After hearing about Gov. J.B. Pritzker’s stay-at-home order last March, Steve Geffen, owner of Once Upon a Grill, was anxious about the uncertainty of the virus and the impacts it would have on his business.

“My second reaction was, ‘How am I going to make our restaurant safe?’” said Geffen in a phone interview. “[I was worried about] where we [were] able to have customers in the restaurants, outside, or doing carry-outs, and how [I was] going to keep the customers and employees safe.”

In order to provide an outdoor eating option, Geffen said he decided to install a tent in the parking lot of his restaurant. He intends to purchase five or six heaters to prepare for the colder months.

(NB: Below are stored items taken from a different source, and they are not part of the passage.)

(* ===== verification/Directory.v ===== *)
(** * Directories (dirlookup, ialloc and namex, kernel/disk/fs.c)

    A directory is a file of entries of 16 bytes. dirlookup is compared with the search of the
    first entry that has the name; ialloc with the search of the first free inode. *)

From S2P Require Import Prelude Mem CString State Spinlock Printf Locks PageAlloc Vm Sleep Bio Bytes BlockCache Log LogProps Commit Fs Path Txn Bitmap Inode Dinode InodeIO Content.

(** Entry [j] of a directory, as the kernel reads it. *)
Definition dirent (v : Z -> list Z) (di : dinode) (j : nat) : list Z := content v di <$> seqZ (16 * Z.of_nat j) 16.

(** The entry is in use and has the name. *)
Definition names (name de : list Z) : bool := negb (de_inum de =? 0) && (lstrncmp (Z.to_nat DIRSIZ) name (de_name de) =? 0).

Definition entries (di : dinode) : nat := Z.to_nat (di_size di / 16).

(** A directory whose blocks are all there. *)
Record dir_ok (H : gmap nat Z) (di : dinode) : Prop := {
  dk_type : di_type di = T_DIR;
  dk_size : 0 <= di_size di <= 12 * BSIZE /\ di_size di mod 16 = 0;
  dk_mapped : mapped H di 0 (di_size di)
}.

Lemma entry_turns j : turns (16 * Z.of_nat j) 16 = 1.
Proof. unfold turns, BSIZE. change (16 =? 0) with false. cbn match. zdm. Qed.

Lemma still_set_mem m m' s s' : still (set_mem m s) s' -> still (set_mem m' s) (set_mem m' s').
Proof.
  intros [L P R]. split; [done|done|]. unfold rest in *. cbn in *. injection R as -> ? -> -> -> -> -> -> ->. done.
Qed.

Section Directory.
Context {virtio_disk_rw : nat -> Z -> KM unit} {dev_ok : BlockDevice virtio_disk_rw}.
Context (kalloc : KM Z) (kfree : Z -> KM unit) (buf_addr : nat -> Z) (stack : Z).
Context (me : nat) (p : PCB) (dev : Z).
Abbreviation txn := (txn me p dev).
Abbreviation view := (view dev).
Abbreviation read_de := (read_de virtio_disk_rw kalloc kfree buf_addr stack).
Abbreviation dirlookup_loop := (dirlookup_loop virtio_disk_rw kalloc kfree buf_addr stack).
Abbreviation dirlookup := (dirlookup virtio_disk_rw kalloc kfree buf_addr stack).

(** Only the struct dirent on the stack and the buffers' own memory change. *)
Record scanned (s s' : kernel) : Prop := {
  sc_still : still (set_mem (k_mem s') s) s';
  sc_view : forall m, view s' m = view s m;
  sc_mem : forall a, a < stack \/ stack + 16 <= a -> apart buf_addr a 1 -> rd8 (k_mem s') a = rd8 (k_mem s) a
}.

Lemma scanned_refl s : scanned s s.
Proof. split; [rewrite set_mem_id; reflexivity|done|done]. Qed.

Lemma scanned_trans s s1 s2 : scanned s s1 -> scanned s1 s2 -> scanned s s2.
Proof.
  intros [A1 A2 A3] [B1 B2 B3]. split.
  - transitivity (set_mem (k_mem s2) s1); [|done]. by eapply still_set_mem.
  - intros m. by rewrite B2.
  - intros a H1 H2. by rewrite B3, A3.
Qed.

(** The local variable of the code. *)
Definition stack_ok : Prop := 0 <= stack /\ stack + 16 < 2 ^ 64 /\ apart buf_addr stack 16.

Lemma read_de_ok r k H i x j msg s :
  txn (S r) k H s -> k_itable s !! i = Some x -> i_dev x = dev -> dir_ok H (i_di x) -> (j < entries (i_di x))%nat -> stack_ok ->
  exists s', read_de i (16 * Z.of_nat j) msg s = Ok (dirent (view s) (i_di x) j) s' /\ txn r k H s' /\ scanned s s'.
Proof.
  intros T Hx Hdev [_ [[D1 D2] D3] Dm] Hj (S1 & S2 & S3). unfold entries in Hj. unfold BSIZE in D2.
  assert (16 * Z.of_nat j + 16 <= di_size (i_di x)) as Hend by zdm.
  assert (readable (i_di x) (16 * Z.of_nat j) 16 = 16) as Hc by (unfold readable; zcases).
  destruct (readi_turns_ok kalloc kfree buf_addr me p dev r k H i x stack (16 * Z.of_nat j) 16 s) as (s' & E & T' & St & V & R1 & R2);
    rewrite ?Hc; try done; try (unfold BSIZE; lia).
  - by rewrite entry_turns.
  - destruct Dm as (_ & M2 & M3). split; [lia|]. split; [unfold BSIZE; lia|]. intros o Ho. apply M3. lia.
  - exists s'. rewrite Hc in E, R1, R2. split; [|split; [done|split; [done|done|exact R2]]].
    unfold Fs.read_de. change sizeof_dirent with 16. mstep E. change (negb (16 =? 16)) with false. cbn match. unfold get. f_equal.
    apply list_eq. intros n. destruct (decide (n < 16)%nat) as [Hn|Hn].
    + rewrite lookup_rd_bytes by (cbn; lia). unfold dirent. rewrite list_lookup_fmap, lookup_seqZ_lt by lia. cbn. by rewrite R1 by lia.
    + rewrite !lookup_ge_None_2; [done|unfold dirent; rewrite length_fmap, length_seqZ; lia|rewrite length_rd_bytes; cbn; lia].
Qed.

Lemma scanned_itable s s' : scanned s s' -> k_itable s' = k_itable s.
Proof. intros [S _ _]. by rewrite (still_itable _ _ S). Qed.
Lemma scanned_free l s s' : scanned s s' -> lock_free l s -> lock_free l s'.
Proof. intros [S _ _] Hl. by apply (still_free l _ _ S). Qed.

Lemma dirent_ext v v' di j : (forall m, v' m = v m) -> dirent v' di j = dirent v di j.
Proof. intros Hv. unfold dirent, content. apply list_fmap_ext. intros n o _. by rewrite Hv. Qed.

(** The loop passes over the entries that do not have the name. *)
Lemma dirlookup_skip name d : forall fuel r k H i x j s,
  txn (d + r) k H s -> k_itable s !! i = Some x -> i_dev x = dev -> dir_ok H (i_di x) -> (j + d <= entries (i_di x))%nat -> stack_ok ->
  (forall e, (j <= e < j + d)%nat -> names name (dirent (view s) (i_di x) e) = false) ->
  exists s', dirlookup_loop (d + fuel) i name (16 * Z.of_nat j) s = dirlookup_loop fuel i name (16 * Z.of_nat (j + d)) s' /\
    txn r k H s' /\ scanned s s'.
Proof.
  induction d as [|d IH]; intros fuel r k H i x j s T Hx Hdev Hdir Hj Hst Hno.
  { exists s. rewrite Nat.add_0_r. split; [done|]. split; [done|apply scanned_refl]. }
  destruct (read_de_ok (d + r) k H i x j "dirlookup read" s T Hx Hdev Hdir ltac:(lia) Hst) as (s1 & E1 & T1 & S1).
  pose proof (Hno j ltac:(lia)) as Hj0. pose proof (dk_size _ _ Hdir) as [[D1 D2] D3]. unfold BSIZE, entries in *.
  assert (0 <= 16 * Z.of_nat j < di_size (i_di x)) as Hlt by zdm.
  assert (k_itable s1 !! i = Some x) as Hx1 by (by rewrite (scanned_itable _ _ S1)).
  destruct (IH fuel r k H i x (S j) s1) as (s2 & E2 & T2 & S2); try done; [lia| |].
  { intros e He. rewrite (dirent_ext (view s)); [apply Hno; lia|apply (sc_view _ _ S1)]. }
  exists s2. split; [|split; [done|by eapply scanned_trans]].
  replace (j + S d)%nat with (S j + d)%nat by lia. rewrite <- E2. cbn [Nat.add Fs.dirlookup_loop].
  rewrite (bind_ok _ _ _ _ _ (inode_at i x i_di s Hx)). rewrite (proj2 (Z.ltb_lt _ _)) by lia. mstep E1.
  change sizeof_dirent with 16. rewrite u32_small by lia. replace (16 * Z.of_nat j + 16) with (16 * Z.of_nat (S j)) by lia.
  unfold names in Hj0. destruct (de_inum _ =? 0); [done|]. cbn [negb andb] in Hj0. by rewrite Hj0.
Qed.

Lemma dir_fuel_enough di d : 0 <= di_size di -> (d <= entries di)%nat -> exists f, dir_fuel (di_size di) = (d + S f)%nat.
Proof. intros H0 Hd. exists (S (entries di) - d)%nat. unfold dir_fuel, entries in *. change sizeof_dirent with 16. lia. Qed.

(** No entry has the name. *)
Lemma dirlookup_absent name r k H i x s :
  txn (entries (i_di x) + r) k H s -> k_itable s !! i = Some x -> i_dev x = dev -> dir_ok H (i_di x) -> stack_ok ->
  (forall e, (e < entries (i_di x))%nat -> names name (dirent (view s) (i_di x) e) = false) ->
  exists s', dirlookup i name s = Ok None s' /\ txn r k H s' /\ scanned s s'.
Proof.
  intros T Hx Hdev Hdir Hst Hno. pose proof (dk_size _ _ Hdir) as [[D1 D2] D3].
  destruct (dir_fuel_enough (i_di x) (entries (i_di x)) D1 ltac:(lia)) as [f Ef].
  destruct (dirlookup_skip name (entries (i_di x)) (S f) r k H i x 0 s) as (s1 & E1 & T1 & S1); try done; [intros e He; apply Hno; lia|].
  exists s1. split; [|done]. unfold Fs.dirlookup. rewrite (bind_ok _ _ _ _ _ (inode_at i x i_di s Hx)), (dk_type _ _ Hdir).
  change (negb (T_DIR =? T_DIR)) with false. cbn match. rewrite Ef. etransitivity; [exact E1|]. cbn [Fs.dirlookup_loop Nat.add].
  assert (k_itable s1 !! i = Some x) as Hx1 by (by rewrite (scanned_itable _ _ S1)).
  rewrite (bind_ok _ _ _ _ _ (inode_at i x i_di s1 Hx1)). rewrite (proj2 (Z.ltb_ge _ _)); [done|]. unfold entries, BSIZE in *. zdm.
Qed.

(** Entry [d] is the first that has the name: dirlookup goes on to iget its inode. *)
Lemma dirlookup_found name d r k H i x s :
  txn (S d + r) k H s -> k_itable s !! i = Some x -> i_dev x = dev -> dir_ok H (i_di x) -> stack_ok ->
  (d < entries (i_di x))%nat -> names name (dirent (view s) (i_di x) d) = true ->
  (forall e, (e < d)%nat -> names name (dirent (view s) (i_di x) e) = false) ->
  exists s1, txn r k H s1 /\ scanned s s1 /\
    dirlookup i name s = (let! ip := iget dev (de_inum (dirent (view s) (i_di x) d)) in ret (Some (ip, 16 * Z.of_nat d))) s1.
Proof.
  intros T Hx Hdev Hdir Hst Hd Hy Hno. pose proof (dk_size _ _ Hdir) as [[D1 D2] D3].
  destruct (dir_fuel_enough (i_di x) d D1 ltac:(lia)) as [f Ef]. replace (S d + r)%nat with (d + S r)%nat in T by lia.
  destruct (dirlookup_skip name d (S f) (S r) k H i x 0 s) as (s1 & E1 & T1 & S1); try done; [lia|intros e He; apply Hno; lia|].
  assert (k_itable s1 !! i = Some x) as Hx1 by (by rewrite (scanned_itable _ _ S1)).
  destruct (read_de_ok r k H i x d "dirlookup read" s1 T1 Hx1 Hdev Hdir Hd Hst) as (s2 & E2 & T2 & S2).
  assert (k_itable s2 !! i = Some x) as Hx2 by (by rewrite (scanned_itable _ _ S2)).
  exists s2. split; [done|]. split; [by eapply scanned_trans|].
  unfold Fs.dirlookup. rewrite (bind_ok _ _ _ _ _ (inode_at i x i_di s Hx)), (dk_type _ _ Hdir).
  change (negb (T_DIR =? T_DIR)) with false. cbn match. rewrite Ef. etransitivity; [exact E1|]. cbn [Fs.dirlookup_loop Nat.add].
  rewrite (bind_ok _ _ _ _ _ (inode_at i x i_di s1 Hx1)). rewrite (proj2 (Z.ltb_lt _ _)) by (unfold entries, BSIZE in *; zdm).
  mstep E2. rewrite (dirent_ext (view s) (view s1)) by apply (sc_view _ _ S1). unfold names in Hy. apply andb_true_iff in Hy as [Hz Hn].
  destruct (de_inum _ =? 0); [done|]. rewrite Hn. rewrite (bind_ok _ _ _ _ _ (inode_at i x i_dev s2 Hx2)). by rewrite Hdev.
Qed.

(** *** ialloc *)

Abbreviation ialloc_loop := (ialloc_loop virtio_disk_rw).

(** The loop passes over the inodes in use. *)
Lemma ialloc_skip type d : forall fuel r k j s,
  let sb := k_sb s in
  txn (d + r) k ∅ s -> 0 <= j -> j + Z.of_nat d <= sb_ninodes sb -> sb_ninodes sb < 2 ^ 30 -> 0 <= sb_inodestart sb < 2 ^ 30 ->
  (forall e, j <= e < j + Z.of_nat d -> di_type (disk_inode (view s) sb e) <> 0) ->
  exists s', ialloc_loop (d + fuel) dev type j s = ialloc_loop fuel dev type (j + Z.of_nat d) s' /\ txn r k ∅ s' /\ still s s' /\
    (forall m, view s' m = view s m).
Proof.
  induction d as [|d IH]; intros fuel r k j s sb T Hj Hd Hn Hs Hu.
  { exists s. rewrite Z.add_0_r. done. }
  destruct (txn_bread me p dev (d + r) k ∅ (IBLOCK j sb) s T) as (b & s1 & E1 & Hb & T1 & S1 & V1 & _); [apply IBLOCK_range; split; lia|done|].
  pose proof (lookup_insert_eq ∅ b (IBLOCK j sb)) as Hin.
  destruct (txn_brelse me p dev _ _ _ b _ s1 T1 Hin) as (s2 & E2 & T2 & S2 & V2 & _). rewrite delete_insert_id in T2 by done.
  assert (k_sb s2 = sb) as Esb by (rewrite (still_sb _ _ S2); by apply still_sb). assert (forall m, view s2 m = view s m) as V12 by (intros m; by rewrite V2).
  destruct (IH fuel r k (j + 1) s2) as (s3 & E3 & T3 & S3 & V3); rewrite ?Esb; try done; try lia.
  { intros e He. unfold disk_inode. rewrite V12. apply Hu. lia. }
  exists s3. split; [|split; [done|split; [by do 2 (etransitivity; [eassumption|])|intros m; by rewrite V3]]].
  replace (j + Z.of_nat (S d)) with (j + 1 + Z.of_nat d) by lia. rewrite <- E3. cbn [Nat.add Fs.ialloc_loop].
  unfold bind at 1, get at 1. fold sb. rewrite (proj2 (Z.ltb_lt _ _)) by lia. mstep E1.
  mstep (txn_data me p dev _ _ _ _ _ _ T1 Hin). rewrite V1. fold (disk_inode (view s) sb j).
  rewrite (proj2 (Z.eqb_neq _ 0)) by (apply Hu; lia). by mstep E2.
Qed.

Lemma new_dinode_fits type : 0 <= type < 2 ^ 15 -> dinode_ok (di_set_type type dinode_zero).
Proof. intros Ht. split; cbn [di_set_type di_type di_major di_minor di_nlink di_size di_addrs dinode_zero]; try lia. split; [reflexivity|]. apply Forall_replicate. lia. Qed.

(** Inode [d] is the first free one: ialloc writes its type and goes on to iget it. *)
Lemma ialloc_first type (d : nat) r k s :
  let sb := k_sb s in
  txn (S (d + r)) (S k) ∅ s -> (1 <= d)%nat -> Z.of_nat d < sb_ninodes sb -> sb_ninodes sb < 2 ^ 30 -> 0 <= sb_inodestart sb < 2 ^ 30 ->
  0 <= type < 2 ^ 15 -> di_type (disk_inode (view s) sb (Z.of_nat d)) = 0 ->
  (forall e, 1 <= e < Z.of_nat d -> di_type (disk_inode (view s) sb e) <> 0) ->
  exists s1, ialloc virtio_disk_rw dev type s = (let! ip := iget dev (Z.of_nat d) in ret (Some ip)) s1 /\ txn r k ∅ s1 /\ still s s1 /\
    (forall m, m <> IBLOCK (Z.of_nat d) sb -> view s1 m = view s m) /\
    (forall e, 0 <= e < 2 ^ 30 -> disk_inode (view s1) sb e = if e =? Z.of_nat d then di_set_type type dinode_zero else disk_inode (view s) sb e).
Proof.
  intros sb T Hd Hlt Hn Hs Ht Hz Hu.
  destruct (ialloc_skip type (d - 1) (S (S (Z.to_nat (sb_ninodes sb)) - d)) (S (S r)) (S k) 1 s) as (s1 & E1 & T1 & S1 & V1); fold sb; try done; try lia.
  { by replace (d - 1 + S (S r))%nat with (S (d + r)) by lia. } { intros e He. apply Hu. lia. }
  replace (1 + Z.of_nat (d - 1)) with (Z.of_nat d) in E1 by lia. assert (k_sb s1 = sb) as Esb by (by apply still_sb).
  set (f := write_dinode (di_set_type type dinode_zero) (dinode_off (Z.of_nat d))). assert (inum_ok sb (Z.of_nat d)) as Hin by (split; lia).
  destruct (update_ok me p dev r k ∅ (IBLOCK (Z.of_nat d) sb) f s1 T1) as (b & s2 & s3 & E2 & E2d & _ & E3 & _ & T3 & S3 & Hl & V3); [by apply IBLOCK_range|done| |].
  { intros Hl. unfold f. by rewrite length_write_dinode. }
  exists s3. split; [|split; [done|split; [by etransitivity|split]]].
  - unfold ialloc. unfold bind at 1, get at 1. fold sb.
    replace (S (Z.to_nat (sb_ninodes sb)))%nat with (d - 1 + (S (S (Z.to_nat (sb_ninodes sb)) - d)))%nat by lia. etransitivity; [exact E1|].
    cbn [Fs.ialloc_loop]. unfold bind at 1, get at 1. rewrite Esb. rewrite (proj2 (Z.ltb_lt _ _)) by lia. mstep E2. mstep E2d.
    rewrite V1. fold (disk_inode (view s) sb (Z.of_nat d)). rewrite Hz. cbn [Z.eqb]. apply E3.
  - intros m Hm. rewrite V3. unfold set_view. rewrite (proj2 (Z.eqb_neq _ _)) by done. apply V1.
  - intros e He. rewrite (disk_inode_upd (view s1) (view s3) sb (Z.of_nat d) e (di_set_type type dinode_zero)); [|done|by split|by apply new_dinode_fits|done|done].
    unfold disk_inode. by rewrite V1.
Qed.

End Directory.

Senior Dylan Yoss said in a phone interview that he spends some of his lunch breaks eating at Once Upon a Grill. He said he felt very comfortable when dining in the tent.

“I thought [the tent] was a really good option because you have to make do with what you have, and I think in this case … a tent is about as good as it gets,” Yoss said.

According to Geffen, the entire consumer model of Once Upon a Grill had to be reversed due to the decrease of dine-in customers. The customer base was originally made up of 90 percent dine-in, and now is 20 percent dine-in and 80 percent carry-out, he said.

Grill House publicist Marcy Manning said in a phone interview that the Grill House staff is working hard to serve customers while taking the appropriate precautions required by the governor’s executive orders. Grill House currently has an outdoor seating area surrounded by heaters, but the staff expects a significantly decreased outdoor presence and they are preparing for an increase in demand for carry-out.

“Curbside [service] is ongoing, and it’s ready and easy for people,” said Manning. “We’ve got a new website that’s coming out [and] our new menu will make it easier for [people] to do pickups [at curbside.] We’re going to make it a little more streamlined.”

Pritzker issued an executive order with public restrictions on restaurants and bars in various regions around Illinois including Cook, McHenry and Lake counties, which prohibits the indoor dining option, on Oct. 29.

According to Geffen, “People were just starting to come back in and dine in, so you know, to start over again after this second time, it’s gonna be difficult.”

The biggest problems for his restaurant are going to come in the next months as the weather gets colder, so the restaurant will not only rely on the carry-out model but also offer their food on DoorDash, an app which allows customers to order off their phones and get delivery to their homes, Geffen said.

“You can’t take your foot off the gas pedal because everyone else is in the same boat, so everyone’s going to be out there doing the same things you are, just trying to do everything they can to keep their customer base,” Geffen said.